“If Victor agrees to this, I will go,” said Bernhard; “and the sooner I go the better: first, though, shall we shoot the lion that killed the Kaffir? otherwise he might be an unpleasant neighbour to you, as he has tasted human flesh.”
“We had better let him stand,” said Hans: “a shot fired here now might be heard on this still day twenty miles. We need not tell every pair of ears within twenty miles that white men are about, for then, perhaps, we might have curious eyes coming to look at us; besides, the lion may be useful to us again.”
“How?” exclaimed the two hunters; “not in killing another Matabili?”

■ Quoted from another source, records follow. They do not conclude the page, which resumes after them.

(** A second plugin built later, from the same array or another, gets a
    flag array of its own and leaves the first plugin's flags as they
    were. *)
Theorem instances_do_not_share_flags (h : store) (cfg1 cfg2 : val)
    (names1 names2 : list string) :
  config_names h cfg1 = Some names1 ->
  config_names h cfg2 = Some names2 ->
  exists (f1 f2 : loc) (h1 h2 : store),
    cppPlugin cfg1 h = Ret (descriptor f1, h1)
    /\ cppPlugin cfg2 h1 = Ret (descriptor f2, h2)
    /\ f1 <> f2
    /\ h2 !! f1 = Some (map predefine_flag names1)
    /\ h2 !! f2 = Some (map predefine_flag names2).
Proof.
  intros Hc1 Hc2.
  destruct (cppPlugin_returns h cfg1 names1 Hc1) as (f1 & h1 & Hp1 & Hf1 & _ & Hsub1).
  assert (config_names h1 cfg2 = Some names2) as Hc2'.
  { destruct cfg2 as [| | s | l]; cbn [config_names] in *; try done.
    by eapply lookup_weaken. }
  destruct (cppPlugin_returns h1 cfg2 names2 Hc2') as (f2 & h2 & Hp2 & Hf2 & Hnew & Hsub2).
  exists f1, f2, h1, h2. split; [exact Hp1 |]. split; [exact Hp2 |].
  split; [congruence |]. split; [by eapply lookup_weaken | exact Hf2].
Qed.

Lemma instances_do_not_share_flags_witness :
  config_names {[ 1%positive := ["DEBUG"] ]} (VArr 1) = Some ["DEBUG"]
  /\ config_names {[ 1%positive := ["DEBUG"] ]} VUndefined = Some []
  /\ exists (f1 f2 : loc) (h1 h2 : store),
       cppPlugin (VArr 1) {[ 1%positive := ["DEBUG"] ]} = Ret (descriptor f1, h1)
       /\ cppPlugin VUndefined h1 = Ret (descriptor f2, h2)
       /\ f1 <> f2
       /\ h2 !! f1 = Some ["-D DEBUG "]
       /\ h2 !! f2 = Some [].
Proof.
  split; [reflexivity |]. split; [reflexivity |].
  apply (instances_do_not_share_flags {[ 1%positive := ["DEBUG"] ]}
           (VArr 1) VUndefined ["DEBUG"] []); reflexivity.
Defined.

(** ** One load, one subprocess *)

(** A load event starts exactly one subprocess, the executable [cpp],
    whether that subprocess succeeds or fails: nothing is retried and
    nothing else is run. *)
Theorem one_subprocess_per_load (os : spawner) (f : loc) (args : OnLoadArgs)
    (h : store) :
  calls os h (onLoad_callback f args h)
  = [{| req_file := "cpp"; req_args := options f args h;
        req_argv := argv h (options f args h) |}].
Proof.
  unfold onLoad_callback. cbn [calls]. f_equal.
  destruct (execFile os h "cpp" (options f args h)); reflexivity.
Qed.

(** The load is fulfilled exactly when the subprocess exits with status
    zero and neither captured stream went past the 1 MiB buffer.  In
    every other case, a subprocess ended by a signal and one that exits
    with status zero after printing too much among them, the load is
    rejected with the error made for that subprocess, and what it had
    printed is not returned. *)
Theorem load_fulfilled_iff (os : spawner) (f : loc) (args : OnLoadArgs)
    (h : store) :
  ((exists r : object, run os h (onLoad_callback f args h) = Fulfilled r)
   <-> exited_zero (os "cpp" (argv h (options f args h)))
       && within_buffer (os "cpp" (argv h (options f args h))) = true)
  /\ (exited_zero (os "cpp" (argv h (options f args h)))
      && within_buffer (os "cpp" (argv h (options f args h))) = false ->
      run os h (onLoad_callback f args h)
      = Rejected (ChildError (os "cpp" (argv h (options f args h))))).
Proof.
  rewrite run_onLoad_callback.
  destruct (exited_zero (os "cpp" (argv h (options f args h)))) eqn:Hz.
  - destruct (within_buffer _) eqn:Hw; cbn [andb].
    + destruct (os "cpp" _) as [c | st out err | sg out err]; try discriminate Hz.
      destruct st; try discriminate Hz. cbn [within_buffer] in Hw.
      apply andb_prop in Hw as [Hout%negb_true_iff Herr%negb_true_iff].
      rewrite (settle_within out err Hout Herr).
      split; [| discriminate]. split; [reflexivity | by eexists].
    + rewrite (settle_overflow _ Hw).
      split; [| reflexivity]. split; [intros [r Hr]; discriminate Hr | discriminate].
  - cbn [andb]. rewrite (settle_rejected _ Hz).
    split; [| reflexivity]. split; [intros [r Hr]; discriminate Hr | discriminate].
Qed.

(** Status zero does not save a load whose output went past the
    buffer. *)
Example flooded_load_not_fulfilled :
  exited_zero (os_flood "cpp" []) = true
  /\ within_buffer (os_flood "cpp" []) = false
  /\ forall r : object,
       run os_flood {[ 1%positive := ["-D DEBUG "] ]}
           (onLoad_callback 1 {| path := "a.js" |} {[ 1%positive := ["-D DEBUG "] ]})
       <> Fulfilled r.
Proof.
  split; [reflexivity |]. split.
  - unfold os_flood. cbn [within_buffer]. by rewrite big_output_overflows.
  - intros r. rewrite flooded_load_rejected. discriminate.
Qed.

(** A preprocessor ended by a signal after printing part of its output. *)
Example killed_child_rejects :
  run (fun _ _ => Killed "SIGTERM" "let a" "") {[ 1%positive := ["-D DEBUG "] ]}
      (onLoad_callback 1 {| path := "a.js" |} {[ 1%positive := ["-D DEBUG "] ]})
  = Rejected (ChildError (Killed "SIGTERM" "let a" "")).
Proof. reflexivity. Qed.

“No,” said Hans; “but the sooner our horses are eaten the better. The vultures will be streaming in this direction very shortly, and as long as a scrap of flesh is on the bones of the animals the vogels will be hovering around this spot. A Matabili would naturally come to see what was dead here, and might find our spoor; so, instead of one, I wish there were twenty lions ready to feast on our horses. I have no fear of lions when I get to those hills, for I will soon make a place there suitable for our safety. So we had better save our powder and bullets for even more cruel enemies than a lion.”
“That is true,” exclaimed Hans’ two companions: “so we will not seek to kill him. Let us look at the spot where he struck down the Matabili.”
The three hunters walked cautiously in the direction in which the lion might be yet concealed, and examined every bush and patch of grass around them. The footprints of the Matabili could be easily traced by these expert spoorers, and they soon found the spot on which the man had been killed. The lion had apparently followed the man from the direction of the hunters, and had struck him down at once, the assagies of the savage being found in a cluster, as though dropped from the helpless hand of the stricken man; the body had then been dragged away about forty yards to some long grass, where the lion had commenced his feast, which had been finished by hyenas and jackalls; so that except a few bones, nothing remained to indicate that a human being had been, sacrificed to the fury of a wild beast. “This might have been the fate of one of us,” said Hans, as he pointed to the few remains before him. “It is the will of God to have spared us, and to have destroyed our enemy. We will trust that our fate may not be like his. We had better return now and make our arrangements at once. We will conceal the saddles and bridles, and then they may be of use if you bring spare horses. So now for work, men, and you, Bernhard, had better ride on. You will not mistake your way, will you?”
“No. I shall find the line easy, and my only fear is whether the horse will carry me. I will bring you help, and that very shortly, or my life will be lost in the attempt—trust me, Hans;” and with a hearty farewell to the party, Bernhard rode off, on an expedition fraught with no little danger, for he had pathless plains to traverse, rivers to cross, mountain-ranges to find a pass through, and all this with the constant possibility of enemies around him, who would follow him till a chance occurred of taking him at a disadvantage.